Whenever this question has come up in the last eight years or so, I've pretty much always said that reflection is splendidly exciting enough.
Yes.
Because it gives us so much expressive power and functionality that we've never had before.
And one of the most attractive qualities of it is that you can take quite a bunch of facilities that we have had as proposals and that we have actually adopted as language facilities
and expressed them in terms of reflection and code injection.
And what that actually gives us is that we can write reusable functions
at a completely different level.
And that ends up doing something that was a major part of the motivation
for the metaclassics proposal that Herb Sutter wrote,
that you can actually move grand portions of the language facility implementation from the inner guts of a compiler
to actually reusable library functions.
And that allows you to compose those library functions
in different ways.
So you don't have to just have a particular facility
that's specified
and implemented in a compiler in a particular way,
you get much more flexibility when you have the so-called
building blocks available as reusable code,
and then you can do different kinds of compositions of them.

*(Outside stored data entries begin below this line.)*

(** Further sample data: a timezone-aware datetime (UTC+9), a user who is
    not in the sample store, and a user row whose name is longer than the
    schema allows. *)
Definition noon_in_tokyo : pydatetime := mkDatetime 5000 (Some 540).

Definition carol : UserSchema.t :=
  UserSchema.mk "u3" "Carol" "r" UserSchema.fields.

Definition long_name_row : UserRow.t :=
  UserRow.mk "u9" "an-overlong-name-of-more-than-forty-characters" "x".

(** * Properties *)

(** ** Proof steps shared by the repository lemmas *)

Ltac unfold_monad :=
  cbv beta iota zeta delta
    [try_except bind ret raise lift commit flush tick rollback register
     select_ItemModel select_UserModel scalar_one_or_none refresh_item
     refresh_user session_add_item session_add_user session_delete_item
     session_delete_user session_dirty_item session_dirty_user] in *.

Ltac case_step :=
  match goal with
  | |- context [match ?x with _ => _ end] =>
      let E := fresh "E" in destruct x eqn:E; simpl in *
  | |- context [if ?b then _ else _] =>
      let E := fresh "E" in destruct b eqn:E; simpl in *
  end.

Ltac cases := repeat (case_step; try congruence; try discriminate).

Lemma existsb_false_filter {A} (f : A -> bool) (l : list A) :
  existsb f l = false -> filter f l = [].
Proof.
  induction l as [|x l IH]; simpl; intros H; [reflexivity|].
  apply orb_false_iff in H. destruct H as [Hx Hl].
  rewrite Hx. auto.
Qed.

Lemma filter_cons_existsb {A} (f : A -> bool) (l : list A) x xs :
  filter f l = x :: xs -> existsb f l = true.
Proof.
  intros H. destruct (existsb f l) eqn:E; [reflexivity|].
  rewrite (existsb_false_filter _ _ E) in H. discriminate.
Qed.

Lemma filter_head_true {A} (f : A -> bool) (l : list A) x xs :
  filter f l = x :: xs -> f x = true.
Proof.
  intros H.
  assert (In x (filter f l)) as Hin by (rewrite H; left; reflexivity).
  apply filter_In in Hin. tauto.
Qed.

(** Overwriting the rows selected by [f] with a row that [f] selects too. *)
Lemma filter_replace {A} (f : A -> bool) (y : A) (l : list A) :
  f y = true ->
  filter f (map (fun r => if f r then y else r) l)
  = map (fun _ => y) (filter f l).
Proof.
  intros Hy. induction l as [|x l IH]; simpl; [reflexivity|].
  destruct (f x) eqn:Ex; simpl.
  - rewrite Hy. simpl. f_equal. exact IH.
  - rewrite Ex. exact IH.
Qed.

Lemma tag_eqb_refl (t : tag) : tag_eqb t t = true.
Proof.
  destruct t as [k [u e]]. unfold tag_eqb, claims_eqb. simpl.
  rewrite String.eqb_refl. simpl.
  destruct u as [u|], e as [e|]; simpl;
    rewrite ?String.eqb_refl, ?Z.eqb_refl; reflexivity.
Qed.

(** ** Store faults on the list operations *)

Lemma get_item_total (s : Session) : exists l, fst (get_item s) = Ok l.
Proof.
  unfold get_item. unfold_monad. destruct s as [d c p fs]. simpl.
  cases; eauto.
Qed.

Lemma get_users_total (s : Session) : exists r, fst (get_users s) = Ok r.
Proof.
  unfold get_users. unfold_monad. destruct s as [d c p fs]. simpl.
  cases; eauto.
Qed.

(** C8, counterexample.  With the store failing at the query, the list-all
    of the user repository answers absent ([None]); on a store that holds no
    user it answers the empty list.  The two answers differ, so the caller
    can tell the failure of the store from the absence of users. *)
Lemma get_users_fault_differs_from_empty :
  fst (get_users (new_session sample_db [true])) = Ok None
  /\ fst (get_users (new_session (mkDB [] []) [])) = Ok (Some [])
  /\ Ok (A:=option (list UserSchema.t)) None <> Ok (Some []).
Proof.
  repeat split. discriminate.
Qed.

(** C8, amended.  When the store fails at the query, the item repository's
    list-all answers the empty list and the user repository's list-all
    answers absent ([None]); neither operation raises, whatever the session.
    The answer of the item repository is the one a store without items
    gives.  The answer of the user repository is not the one a store without
    users gives, which is the empty list. *)
Theorem list_all_store_fault_shapes (s : Session) (fs : list bool) :
  faults s = true :: fs ->
  fst (get_item s) = Ok []
  /\ fst (get_users s) = Ok None
  /\ (forall s', (exists l, fst (get_item s') = Ok l)
                 /\ (exists r, fst (get_users s') = Ok r))
  /\ (forall us fs',
         fst (get_item s) = fst (get_item (new_session (mkDB us []) fs')))
  /\ (forall items fs',
         hd false fs' = false ->
         fst (get_users (new_session (mkDB [] items) fs')) = Ok (Some [])
         /\ fst (get_users s)
            <> fst (get_users (new_session (mkDB [] items) fs'))).
Proof.
  intros Hf. destruct s as [d c p fs0]. simpl in Hf. subst fs0.
  split; [reflexivity|]. split; [reflexivity|]. split; [|split].
  - intros s'. split; [apply get_item_total|apply get_users_total].
  - intros us fs'. destruct fs' as [|[] fs']; reflexivity.
  - intros items fs' Hhd. destruct fs' as [|[] fs']; simpl in Hhd;
      try discriminate Hhd; (split; [reflexivity|discriminate]).
Qed.
(** A field set of type 123 whose [customData] has no fee currency. *)
Definition sample_like : TransactionLike :=
  mkTransactionLike (Some 123) (Some 44787) None None None None None None None None
    None None None.

(** An error of the serializer's helpers: an argument error or a numeric
    fault. *)
Definition plain_error (e : Error) : Prop :=
  code e = INVALID_ARGUMENT \/ code e = NUMERIC_FAULT.

(** An error that is not the field-count error of a payload. *)
Definition other_error (e : Error) : Prop :=
  argument e <> "data" \/ code e <> INVALID_ARGUMENT
  \/ message e = "unexpected junk after rlp payload".

(** ** Vocabulary of the further properties *)

(** A numeric field that fits 256 bits, an absent one counting as zero. *)
Definition uint256 (x : option Z) : Prop := 0 <= or_zero x <= BN_MAX_UINT.

(** What the serializer asks of the fields and of the fee currency: the
    numbers fit 256 bits, the recipient and the fee currency are
    addresses, the access list is valid. *)
Definition serializable `{Crypto} (t : Transaction) (fee : Nullable string) : Prop :=
  uint256 (chainId t) /\ uint256 (nonce t) /\ uint256 (maxPriorityFeePerGas t)
  /\ uint256 (maxFeePerGas t) /\ uint256 (gasLimit t) /\ uint256 (value t)
  /\ (forall a, to t = Some a -> is_ok (getAddress (JsVal a)) = true)
  /\ (forall al, accessList t = Some al -> is_ok (accessListify al) = true)
  /\ is_ok (getAddress fee) = true.

(** What it asks of the signature: a parity that fits 256 bits. *)
Definition serializable_signature (signature : option Signature) : Prop :=
  match signature with
  | Some sig => 0 <= sig_yParity sig <= BN_MAX_UINT
  | None => True
  end.

(** A field of the source object if it is present, else what the target
    had. *)
Definition copied {A : Type} (source target : option A) : option A :=
  match source with
  | Some v => Some v
  | None => target
  end.

(** A signature as the parser lets it through: two 32-byte scalars, a
    parity bit, accepted by [Signature.from]. *)
Definition valid_signature `{Crypto} (sig : Signature) : Prop :=
  length (sig_r sig) = 32%nat /\ length (sig_s sig) = 32%nat
  /\ (sig_yParity sig = 0 \/ sig_yParity sig = 1)
  /\ acceptable_signature (sig_r sig) (sig_s sig) (sig_yParity sig) = true.

(** The generic fields as the parser returns them: type 123, no gas
    price, every number present and within its range, the data and a
    valid access list present, the recipient absent or normalized. *)
Definition decoded_fields `{Crypto} (b : TransactionLike) : Prop :=
  tl_type b = Some CIP_64_TYPE_NUMBER /\ tl_gasPrice b = None
  /\ (exists c, tl_chainId b = Some c /\ 0 <= c <= BN_MAX_UINT)
  /\ (exists n, tl_nonce b = Some n /\ 0 <= n <= MAX_SAFE_INTEGER)
  /\ (exists mp, tl_maxPriorityFeePerGas b = Some mp /\ 0 <= mp <= BN_MAX_UINT)
  /\ (exists mf, tl_maxFeePerGas b = Some mf /\ 0 <= mf <= BN_MAX_UINT)
  /\ (exists gl, tl_gasLimit b = Some gl /\ 0 <= gl <= BN_MAX_UINT)
  /\ (exists v, tl_value b = Some v /\ 0 <= v <= BN_MAX_UINT)
  /\ (exists d, tl_data b = Some d)
  /\ (forall a, tl_to b = Some a -> getAddress (JsVal a) = Ok a)
  /\ (exists al, tl_accessList b = Some al /\ accessListify al = Ok al).

(** The transaction that holds exactly the fields of a field set. *)
Definition fields_of (b : TransactionLike) : Transaction :=
  mkTransaction (tl_chainId b) (tl_nonce b) (tl_maxPriorityFeePerGas b)
    (tl_maxFeePerGas b) (tl_gasPrice b) (tl_gasLimit b) (tl_to b) (tl_value b)
    (tl_data b) (tl_accessList b) (tl_signature b).

(** The field set as the parser returns it from the payload [raw]: a
    signed one carries the digest of the payload as its hash. *)
Definition hashed_as `{Crypto} (b : TransactionLike) (raw : bytes) : TransactionLike :=
  mkTransactionLike (tl_type b) (tl_chainId b) (tl_nonce b)
    (tl_maxPriorityFeePerGas b) (tl_maxFeePerGas b) (tl_gasPrice b)
    (tl_gasLimit b) (tl_to b) (tl_value b) (tl_data b) (tl_accessList b)
    (match tl_signature b with Some _ => Some (keccak256 raw) | None => None end)
    (tl_signature b).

I think one of the examples of that is that when we were
talking about the whole
member access
operator, the operator dot
proposal, there was a
lot of discussion about
which kinds
of members it should prefer
and where it would need to
look and when
for fallbacks.
And you could just write custom approaches of that when you have the right kind of building
blocks exposed via reflection.
It's basically answering the age-old question of, okay, I have that class over there.
I would really like to reuse its interface and its implementation.
And the way you can do that in C++ currently,
the only way is to just do public inheritance.
But when you have reflection and code injection,
that's no longer your only option.
You can expose the same interface in your class
as one of your composite types does. So you can just
literally reflect an interface
of a data member on your class.
So that's why it opens completely
new doors in how you actually design your types and abstractions and APIs.
Because there's no longer that strong suggestion that, well, if you want this type to behave like that other type, you have to use public inheritance, in cases where you really really wouldn't want to
so yeah that that is a big item and it's it's absolutely fantastic that we are
finally making concrete progress on it so that it progresses further further onwards from the
study group yes that is really exciting and we will have an episode on this soon hopefully with
one of the authors of that proposal uh we could talk for hours about all of these things of course
here but we have to wrap up now because we are kind of out of time um so before we do that really
is there anything else you want to tell us for example how people can get in touch with you if
you want to talk to you more about qt and modern c++ and
reflection or anything else yeah i mean my my email address is will.votelion at gmail.com
if if people want to ask me direct questions i i must of course warn aspiring uh correspondents
that i get a lot of email from the standards committee reflectors and
and from from work email sources as well but I do tend to operate based on the principle that
in Hogwarts help will always be offered for those who ask for it. So if you ask nicely and have an interesting problem,
I probably won't be able to resist the temptation to help solve it.
Well, that is very, very kind of you.
So, Ville, thank you so much again for being our guest today.
And, Guy, thank you so much for being my co-host.
Absolutely delightful. Thank you, Tina.
It was a pleasure to talk to both of you.
And, yeah, have a great rest of your week and see you next time.
Likewise.
Cheerio.
Thanks so much for listening in as we chat about C++.